* _PROBLEM_
All records that follow are to be output exactly.

* _DATA TO PROCESS_
Lemma negative_batch_size_steps_witness :
  exists cfg,
    get_config unit tt None
      (apply_overrides [("negative", set_batch_size (- 48))]) "negative"
      = Ok cfg /\
    batch_size_of (experiment cfg) < 0 /\
    training_steps cfg = epochs cfg * - 1062.
Proof.
  assert (H : exists cfg,
             get_config unit tt None
               (apply_overrides [("negative", set_batch_size (- 48))])
               "negative" = Ok cfg /\
             batch_size_of (experiment cfg) = - 48 /\
             samples_per_step (experiment cfg) = - 384 /\
             Experiment.dataset (experiment cfg) = Some OGBG_CODE2).
  { eexists. split; [vm_compute; reflexivity |]. repeat split. }
  destruct H as [cfg [H [HB [Hs Hd]]]].
  assert (Hneg : batch_size_of (experiment cfg) < 0)
    by (rewrite HB; reflexivity).
  destruct (negative_batch_size_steps tt None _ _ cfg H Hneg)
    as [d [spe [Hd' [_ [Ht [Hv _]]]]]].
  exists cfg. split; [exact H |]. split; [exact Hneg |].
  rewrite Hd in Hd'. injection Hd' as <-. rewrite Hs in Hv.
  rewrite Ht, Hv. reflexivity.
Defined.

Lemma schedule_warmup_within_decay_witness :
  exists cfg,
    get_config unit tt None (apply_overrides example_presets) "batch64"
      = Ok cfg /\
    0 < batch_size_of (experiment cfg) /\
    0 <= warmup_epochs cfg <= epochs cfg /\
    0 <= LrSchedule.warmup_steps (lr_schedule_of (experiment cfg))
      <= LrSchedule.decay_steps (lr_schedule_of (experiment cfg)).
Proof.
  assert (H : exists cfg,
             get_config unit tt None (apply_overrides example_presets)
               "batch64" = Ok cfg /\
             batch_size_of (experiment cfg) = 64 /\
             warmup_epochs cfg = 2 /\ epochs cfg = 32).
  { eexists. split; [vm_compute; reflexivity |]. repeat split. }
  destruct H as [cfg [H [HB [Hw He]]]].
  assert (Hpos : 0 < batch_size_of (experiment cfg))
    by (rewrite HB; reflexivity).
  assert (Hwe : 0 <= warmup_epochs cfg <= epochs cfg)
    by (rewrite Hw, He; lia).
  exists cfg. split; [exact H |]. split; [exact Hpos |].
  split; [exact Hwe |].
  exact (proj1 (schedule_warmup_within_decay tt None _ _ cfg H Hpos Hwe)).
Defined.

Lemma zero_rate_stays_zero_witness :
  exists cfg,
    get_config unit tt None (apply_overrides example_presets) "batch64"
      = Ok cfg /\
    (LrSchedule.init_value (lr_schedule_of (experiment cfg)) =? 0)%float
      = true /\
    (LrSchedule.end_value (lr_schedule_of (experiment cfg)) =? 0)%float
      = true.
Proof.
  assert (H : exists cfg,
             get_config unit tt None (apply_overrides example_presets)
               "batch64" = Ok cfg)
    by (eexists; vm_compute; reflexivity).
  destruct H as [cfg H]. exists cfg. split; [exact H |].
  destruct (zero_rate_stays_zero tt None _ _ cfg H)
    as [c [Hc [Hi [_ He]]]].
  vm_compute in Hc. injection Hc as <-.
  split; [apply Hi | apply He]; reflexivity.
Defined.

Lemma batch_size_factor_exact_witness :
  0 < 48 < 2 ^ 53 /\
  exists b,
    imul_batch_size (1e-4 / 32)%float 48 = Ok ((1e-4 / 32) * b)%float /\
    Qeq (Q_of_SF (Prim2SF b)) (inject_Z 48).
Proof.
  assert (H : 0 < 48 < 2 ^ 53) by (split; reflexivity).
  split; [exact H |].
  destruct (batch_size_factor_exact (1e-4 / 32)%float 48 H)
    as [b [Hb [_ Hq]]].
  exists b. split; [exact Hb | exact Hq].
Defined.

Lemma huge_batch_size_overflows_witness :
  exists c,
    preset_config unit tt None
      (apply_overrides [("huge", set_batch_size (2 ^ 1024))]) "huge" = Ok c /\
    In (Experiment.dataset_name (experiment c)) (keys datasets) /\
    2 ^ 1024 <= Z.abs (batch_size_of (experiment c)) /\
    get_config unit tt None
      (apply_overrides [("huge", set_batch_size (2 ^ 1024))]) "huge"
      = Raise OverflowError.
Proof.
  assert (H : exists c,
             preset_config unit tt None
               (apply_overrides [("huge", set_batch_size (2 ^ 1024))]) "huge"
               = Ok c /\
             Experiment.dataset_name (experiment c) = "ogbg-code2" /\
             batch_size_of (experiment c) = 2 ^ 1024).
  { eexists. split; [vm_compute; reflexivity |]. split; reflexivity. }
  destruct H as [c [Hc [Hn HB]]].
  assert (Hk : In (Experiment.dataset_name (experiment c)) (keys datasets))
    by (rewrite Hn; simpl; auto).
  assert (Hh : 2 ^ 1024 <= Z.abs (batch_size_of (experiment c)))
    by (rewrite HB; vm_compute; discriminate).
  exists c. split; [exact Hc |]. split; [exact Hk |]. split; [exact Hh |].
  exact (huge_batch_size_overflows tt None _ "huge" c Hc Hk Hh).
Defined.

Lemma steps_divide_by_batch_multiple_witness :
  exists c,
    preset_config unit tt None (apply_overrides example_presets) "" = Ok c /\
    batch_size_of (experiment c) = 48 /\
    steps_per_epoch (experiment c) OGBG_CODE2 = Ok 1062 /\
    steps_per_epoch (set_batch_size (4 * 48) (experiment c)) OGBG_CODE2
      = Ok 265.
Proof.
  assert (H : exists c,
             preset_config unit tt None (apply_overrides example_presets) ""
               = Ok c /\
             batch_size_of (experiment c) = 48 /\
             steps_per_epoch (experiment c) OGBG_CODE2 = Ok 1062).
  { eexists. split; [vm_compute; reflexivity |].
    split; [reflexivity | vm_compute; reflexivity]. }
  destruct H as [c [Hc [HB Hs]]].
  exists c. split; [exact Hc |]. split; [exact HB |]. split; [exact Hs |].
  rewrite <- HB.
  apply (steps_divide_by_batch_multiple (experiment c) OGBG_CODE2 4 1062).
  - simpl. lia.
  - rewrite HB. reflexivity.
  - reflexivity.
  - rewrite HB. reflexivity.
  - exact Hs.
Defined.

Lemma bucketing_equals_larger_batch_witness :
  exists c,
    preset_config unit tt None (apply_overrides example_presets) "" = Ok c /\
    0 < num_train_samples SORTING_NETWORKS < 2 ^ 50 /\
    0 < 32 < 2 ^ 1020 /\
    steps_per_epoch
      (set_do_bucket_by_size true (set_batch_size (2 * 32) (experiment c)))
      SORTING_NETWORKS
    = Ok 446.
Proof.
  assert (H : exists c,
             preset_config unit tt None (apply_overrides example_presets) ""
               = Ok c)
    by (eexists; vm_compute; reflexivity).
  destruct H as [c Hc].
  assert (Hn : 0 < num_train_samples SORTING_NETWORKS < 2 ^ 50)
    by (simpl; lia).
  assert (Hk : 0 < 32 < 2 ^ 1020) by (split; reflexivity).
  exists c. split; [exact Hc |]. split; [exact Hn |]. split; [exact Hk |].
  exact (proj2 (bucketing_equals_larger_batch (experiment c)
                  SORTING_NETWORKS 32 Hn Hk)).
Defined.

* _TASK ANSWER_
Lemma negative_batch_size_steps_witness :
  exists cfg,
    get_config unit tt None
      (apply_overrides [("negative", set_batch_size (- 48))]) "negative"
      = Ok cfg /\
    batch_size_of (experiment cfg) < 0 /\
    training_steps cfg = epochs cfg * - 1062.
Proof.
  assert (H : exists cfg,
             get_config unit tt None
               (apply_overrides [("negative", set_batch_size (- 48))])
               "negative" = Ok cfg /\
             batch_size_of (experiment cfg) = - 48 /\
             samples_per_step (experiment cfg) = - 384 /\
             Experiment.dataset (experiment cfg) = Some OGBG_CODE2).
  { eexists. split; [vm_compute; reflexivity |]. repeat split. }
  destruct H as [cfg [H [HB [Hs Hd]]]].
  assert (Hneg : batch_size_of (experiment cfg) < 0)
    by (rewrite HB; reflexivity).
  destruct (negative_batch_size_steps tt None _ _ cfg H Hneg)
    as [d [spe [Hd' [_ [Ht [Hv _]]]]]].
  exists cfg. split; [exact H |]. split; [exact Hneg |].
  rewrite Hd in Hd'. injection Hd' as <-. rewrite Hs in Hv.
  rewrite Ht, Hv. reflexivity.
Defined.

Lemma schedule_warmup_within_decay_witness :
  exists cfg,
    get_config unit tt None (apply_overrides example_presets) "batch64"
      = Ok cfg /\
    0 < batch_size_of (experiment cfg) /\
    0 <= warmup_epochs cfg <= epochs cfg /\
    0 <= LrSchedule.warmup_steps (lr_schedule_of (experiment cfg))
      <= LrSchedule.decay_steps (lr_schedule_of (experiment cfg)).
Proof.
  assert (H : exists cfg,
             get_config unit tt None (apply_overrides example_presets)
               "batch64" = Ok cfg /\
             batch_size_of (experiment cfg) = 64 /\
             warmup_epochs cfg = 2 /\ epochs cfg = 32).
  { eexists. split; [vm_compute; reflexivity |]. repeat split. }
  destruct H as [cfg [H [HB [Hw He]]]].
  assert (Hpos : 0 < batch_size_of (experiment cfg))
    by (rewrite HB; reflexivity).
  assert (Hwe : 0 <= warmup_epochs cfg <= epochs cfg)
    by (rewrite Hw, He; lia).
  exists cfg. split; [exact H |]. split; [exact Hpos |].
  split; [exact Hwe |].
  exact (proj1 (schedule_warmup_within_decay tt None _ _ cfg H Hpos Hwe)).
Defined.

Lemma zero_rate_stays_zero_witness :
  exists cfg,
    get_config unit tt None (apply_overrides example_presets) "batch64"
      = Ok cfg /\
    (LrSchedule.init_value (lr_schedule_of (experiment cfg)) =? 0)%float
      = true /\
    (LrSchedule.end_value (lr_schedule_of (experiment cfg)) =? 0)%float
      = true.
Proof.
  assert (H : exists cfg,
             get_config unit tt None (apply_overrides example_presets)
               "batch64" = Ok cfg)
    by (eexists; vm_compute; reflexivity).
  destruct H as [cfg H]. exists cfg. split; [exact H |].
  destruct (zero_rate_stays_zero tt None _ _ cfg H)
    as [c [Hc [Hi [_ He]]]].
  vm_compute in Hc. injection Hc as <-.
  split; [apply Hi | apply He]; reflexivity.
Defined.

Lemma batch_size_factor_exact_witness :
  0 < 48 < 2 ^ 53 /\
  exists b,
    imul_batch_size (1e-4 / 32)%float 48 = Ok ((1e-4 / 32) * b)%float /\
    Qeq (Q_of_SF (Prim2SF b)) (inject_Z 48).
Proof.
  assert (H : 0 < 48 < 2 ^ 53) by (split; reflexivity).
  split; [exact H |].
  destruct (batch_size_factor_exact (1e-4 / 32)%float 48 H)
    as [b [Hb [_ Hq]]].
  exists b. split; [exact Hb | exact Hq].
Defined.

Lemma huge_batch_size_overflows_witness :
  exists c,
    preset_config unit tt None
      (apply_overrides [("huge", set_batch_size (2 ^ 1024))]) "huge" = Ok c /\
    In (Experiment.dataset_name (experiment c)) (keys datasets) /\
    2 ^ 1024 <= Z.abs (batch_size_of (experiment c)) /\
    get_config unit tt None
      (apply_overrides [("huge", set_batch_size (2 ^ 1024))]) "huge"
      = Raise OverflowError.
Proof.
  assert (H : exists c,
             preset_config unit tt None
               (apply_overrides [("huge", set_batch_size (2 ^ 1024))]) "huge"
               = Ok c /\
             Experiment.dataset_name (experiment c) = "ogbg-code2" /\
             batch_size_of (experiment c) = 2 ^ 1024).
  { eexists. split; [vm_compute; reflexivity |]. split; reflexivity. }
  destruct H as [c [Hc [Hn HB]]].
  assert (Hk : In (Experiment.dataset_name (experiment c)) (keys datasets))
    by (rewrite Hn; simpl; auto).
  assert (Hh : 2 ^ 1024 <= Z.abs (batch_size_of (experiment c)))
    by (rewrite HB; vm_compute; discriminate).
  exists c. split; [exact Hc |]. split; [exact Hk |]. split; [exact Hh |].
  exact (huge_batch_size_overflows tt None _ "huge" c Hc Hk Hh).
Defined.

Lemma steps_divide_by_batch_multiple_witness :
  exists c,
    preset_config unit tt None (apply_overrides example_presets) "" = Ok c /\
    batch_size_of (experiment c) = 48 /\
    steps_per_epoch (experiment c) OGBG_CODE2 = Ok 1062 /\
    steps_per_epoch (set_batch_size (4 * 48) (experiment c)) OGBG_CODE2
      = Ok 265.
Proof.
  assert (H : exists c,
             preset_config unit tt None (apply_overrides example_presets) ""
               = Ok c /\
             batch_size_of (experiment c) = 48 /\
             steps_per_epoch (experiment c) OGBG_CODE2 = Ok 1062).
  { eexists. split; [vm_compute; reflexivity |].
    split; [reflexivity | vm_compute; reflexivity]. }
  destruct H as [c [Hc [HB Hs]]].
  exists c. split; [exact Hc |]. split; [exact HB |]. split; [exact Hs |].
  rewrite <- HB.
  apply (steps_divide_by_batch_multiple (experiment c) OGBG_CODE2 4 1062).
  - simpl. lia.
  - rewrite HB. reflexivity.
  - reflexivity.
  - rewrite HB. reflexivity.
  - exact Hs.
Defined.

Lemma bucketing_equals_larger_batch_witness :
  exists c,
    preset_config unit tt None (apply_overrides example_presets) "" = Ok c /\
    0 < num_train_samples SORTING_NETWORKS < 2 ^ 50 /\
    0 < 32 < 2 ^ 1020 /\
    steps_per_epoch
      (set_do_bucket_by_size true (set_batch_size (2 * 32) (experiment c)))
      SORTING_NETWORKS
    = Ok 446.
Proof.
  assert (H : exists c,
             preset_config unit tt None (apply_overrides example_presets) ""
               = Ok c)
    by (eexists; vm_compute; reflexivity).
  destruct H as [c Hc].
  assert (Hn : 0 < num_train_samples SORTING_NETWORKS < 2 ^ 50)
    by (simpl; lia).
  assert (Hk : 0 < 32 < 2 ^ 1020) by (split; reflexivity).
  exists c. split; [exact Hc |]. split; [exact Hn |]. split; [exact Hk |].
  exact (proj2 (bucketing_equals_larger_batch (experiment c)
                  SORTING_NETWORKS 32 Hn Hk)).
Defined.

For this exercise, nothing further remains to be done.